(Stored data)
************
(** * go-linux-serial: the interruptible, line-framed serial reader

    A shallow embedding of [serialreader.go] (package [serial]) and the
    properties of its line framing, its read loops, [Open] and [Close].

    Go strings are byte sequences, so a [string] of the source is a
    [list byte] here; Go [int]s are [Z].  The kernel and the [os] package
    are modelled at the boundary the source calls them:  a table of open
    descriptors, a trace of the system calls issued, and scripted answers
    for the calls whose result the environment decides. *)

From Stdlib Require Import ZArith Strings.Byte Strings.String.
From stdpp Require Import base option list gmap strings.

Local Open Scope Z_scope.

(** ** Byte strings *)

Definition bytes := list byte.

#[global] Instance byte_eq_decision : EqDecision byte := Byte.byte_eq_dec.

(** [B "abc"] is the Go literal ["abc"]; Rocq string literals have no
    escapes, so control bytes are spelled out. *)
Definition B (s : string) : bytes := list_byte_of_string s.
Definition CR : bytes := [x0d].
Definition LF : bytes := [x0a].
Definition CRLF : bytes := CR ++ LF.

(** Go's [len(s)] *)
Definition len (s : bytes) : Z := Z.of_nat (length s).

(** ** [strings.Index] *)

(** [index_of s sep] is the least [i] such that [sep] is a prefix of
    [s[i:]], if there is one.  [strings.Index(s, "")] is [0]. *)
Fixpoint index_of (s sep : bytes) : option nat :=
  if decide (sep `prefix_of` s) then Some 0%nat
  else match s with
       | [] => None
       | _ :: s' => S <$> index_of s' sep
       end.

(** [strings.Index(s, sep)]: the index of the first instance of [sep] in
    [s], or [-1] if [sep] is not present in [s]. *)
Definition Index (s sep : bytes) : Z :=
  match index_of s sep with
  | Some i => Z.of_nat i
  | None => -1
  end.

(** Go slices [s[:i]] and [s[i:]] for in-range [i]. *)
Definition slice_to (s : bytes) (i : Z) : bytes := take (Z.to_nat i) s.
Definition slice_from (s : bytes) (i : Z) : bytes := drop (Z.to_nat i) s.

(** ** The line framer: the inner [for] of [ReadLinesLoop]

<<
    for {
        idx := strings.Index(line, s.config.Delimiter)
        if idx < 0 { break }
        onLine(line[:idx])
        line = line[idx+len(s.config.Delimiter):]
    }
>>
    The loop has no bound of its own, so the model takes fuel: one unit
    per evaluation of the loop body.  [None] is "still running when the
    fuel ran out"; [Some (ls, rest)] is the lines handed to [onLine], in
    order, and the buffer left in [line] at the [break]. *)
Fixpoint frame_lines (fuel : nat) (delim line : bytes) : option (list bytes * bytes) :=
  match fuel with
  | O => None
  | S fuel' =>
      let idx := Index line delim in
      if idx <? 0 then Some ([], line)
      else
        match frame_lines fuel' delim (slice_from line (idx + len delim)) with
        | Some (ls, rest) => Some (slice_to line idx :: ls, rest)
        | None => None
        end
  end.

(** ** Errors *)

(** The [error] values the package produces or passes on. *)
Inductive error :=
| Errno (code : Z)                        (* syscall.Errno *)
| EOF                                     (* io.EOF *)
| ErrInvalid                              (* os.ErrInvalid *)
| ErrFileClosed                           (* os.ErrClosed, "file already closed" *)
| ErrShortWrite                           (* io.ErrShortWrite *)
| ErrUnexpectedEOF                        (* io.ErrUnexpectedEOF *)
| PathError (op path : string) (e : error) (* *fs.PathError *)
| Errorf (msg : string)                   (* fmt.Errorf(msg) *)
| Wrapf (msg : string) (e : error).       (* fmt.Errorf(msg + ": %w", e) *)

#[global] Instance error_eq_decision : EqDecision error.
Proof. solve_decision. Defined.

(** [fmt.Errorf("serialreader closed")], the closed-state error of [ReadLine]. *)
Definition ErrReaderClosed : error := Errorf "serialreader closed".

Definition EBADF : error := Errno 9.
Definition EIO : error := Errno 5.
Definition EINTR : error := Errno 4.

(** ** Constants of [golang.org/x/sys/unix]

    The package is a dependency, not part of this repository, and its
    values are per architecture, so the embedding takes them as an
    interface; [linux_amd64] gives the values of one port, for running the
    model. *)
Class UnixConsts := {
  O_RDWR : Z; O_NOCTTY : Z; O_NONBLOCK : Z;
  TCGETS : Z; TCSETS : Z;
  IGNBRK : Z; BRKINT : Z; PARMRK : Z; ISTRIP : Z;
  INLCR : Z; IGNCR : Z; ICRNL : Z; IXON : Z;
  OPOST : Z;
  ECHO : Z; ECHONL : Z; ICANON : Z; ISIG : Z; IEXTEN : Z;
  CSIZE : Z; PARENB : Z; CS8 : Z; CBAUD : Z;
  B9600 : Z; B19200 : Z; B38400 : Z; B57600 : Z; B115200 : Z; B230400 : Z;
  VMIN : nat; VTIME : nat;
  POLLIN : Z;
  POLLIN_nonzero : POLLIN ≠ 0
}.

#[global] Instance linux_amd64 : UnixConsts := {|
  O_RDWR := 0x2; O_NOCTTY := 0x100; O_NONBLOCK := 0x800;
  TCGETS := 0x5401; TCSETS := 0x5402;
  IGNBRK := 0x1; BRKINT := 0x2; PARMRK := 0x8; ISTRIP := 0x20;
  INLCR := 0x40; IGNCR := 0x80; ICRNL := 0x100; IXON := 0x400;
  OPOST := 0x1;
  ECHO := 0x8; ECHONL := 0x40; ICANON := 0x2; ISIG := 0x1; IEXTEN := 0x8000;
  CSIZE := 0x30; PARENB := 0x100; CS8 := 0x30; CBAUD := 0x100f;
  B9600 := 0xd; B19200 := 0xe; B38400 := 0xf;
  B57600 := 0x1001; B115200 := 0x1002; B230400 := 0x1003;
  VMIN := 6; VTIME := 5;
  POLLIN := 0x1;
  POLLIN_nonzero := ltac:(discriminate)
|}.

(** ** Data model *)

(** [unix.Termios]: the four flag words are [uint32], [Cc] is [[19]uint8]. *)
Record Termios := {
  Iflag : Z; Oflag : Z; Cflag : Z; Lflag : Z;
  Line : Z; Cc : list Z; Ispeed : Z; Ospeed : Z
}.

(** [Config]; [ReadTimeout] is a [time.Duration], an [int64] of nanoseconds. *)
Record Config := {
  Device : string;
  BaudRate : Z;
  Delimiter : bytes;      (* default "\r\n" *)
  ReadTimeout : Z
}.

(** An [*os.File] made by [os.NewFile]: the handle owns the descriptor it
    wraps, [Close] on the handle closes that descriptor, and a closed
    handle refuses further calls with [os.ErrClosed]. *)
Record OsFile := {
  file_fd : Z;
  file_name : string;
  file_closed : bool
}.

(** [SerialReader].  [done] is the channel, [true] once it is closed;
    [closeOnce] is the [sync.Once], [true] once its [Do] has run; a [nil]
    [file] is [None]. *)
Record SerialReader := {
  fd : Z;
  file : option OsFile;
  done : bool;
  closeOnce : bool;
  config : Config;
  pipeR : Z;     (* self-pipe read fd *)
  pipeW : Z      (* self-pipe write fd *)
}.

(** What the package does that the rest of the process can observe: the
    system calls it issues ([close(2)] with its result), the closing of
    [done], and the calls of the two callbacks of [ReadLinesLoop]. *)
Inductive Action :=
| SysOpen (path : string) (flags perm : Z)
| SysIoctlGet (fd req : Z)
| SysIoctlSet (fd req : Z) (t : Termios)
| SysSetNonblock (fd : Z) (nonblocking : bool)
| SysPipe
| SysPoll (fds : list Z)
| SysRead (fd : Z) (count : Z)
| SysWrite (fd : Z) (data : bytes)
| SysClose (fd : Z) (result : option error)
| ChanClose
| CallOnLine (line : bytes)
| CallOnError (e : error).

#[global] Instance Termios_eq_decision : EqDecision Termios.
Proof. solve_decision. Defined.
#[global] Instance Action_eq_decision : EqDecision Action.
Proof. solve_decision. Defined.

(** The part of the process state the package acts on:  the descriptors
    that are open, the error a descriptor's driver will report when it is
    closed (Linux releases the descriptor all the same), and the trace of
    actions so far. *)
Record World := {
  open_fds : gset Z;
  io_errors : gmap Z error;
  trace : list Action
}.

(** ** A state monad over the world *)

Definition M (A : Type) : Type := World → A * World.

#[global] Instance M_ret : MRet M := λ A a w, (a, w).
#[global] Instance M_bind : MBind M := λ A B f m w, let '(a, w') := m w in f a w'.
************
From the records above, print only the lines between the one holding "Definition len (s" and the one holding "else match s with", inclusive, exactly as they stand.

Definition len (s : bytes) : Z := Z.of_nat (length s).

(** ** [strings.Index] *)

(** [index_of s sep] is the least [i] such that [sep] is a prefix of
    [s[i:]], if there is one.  [strings.Index(s, "")] is [0]. *)
Fixpoint index_of (s sep : bytes) : option nat :=
  if decide (sep `prefix_of` s) then Some 0%nat
  else match s with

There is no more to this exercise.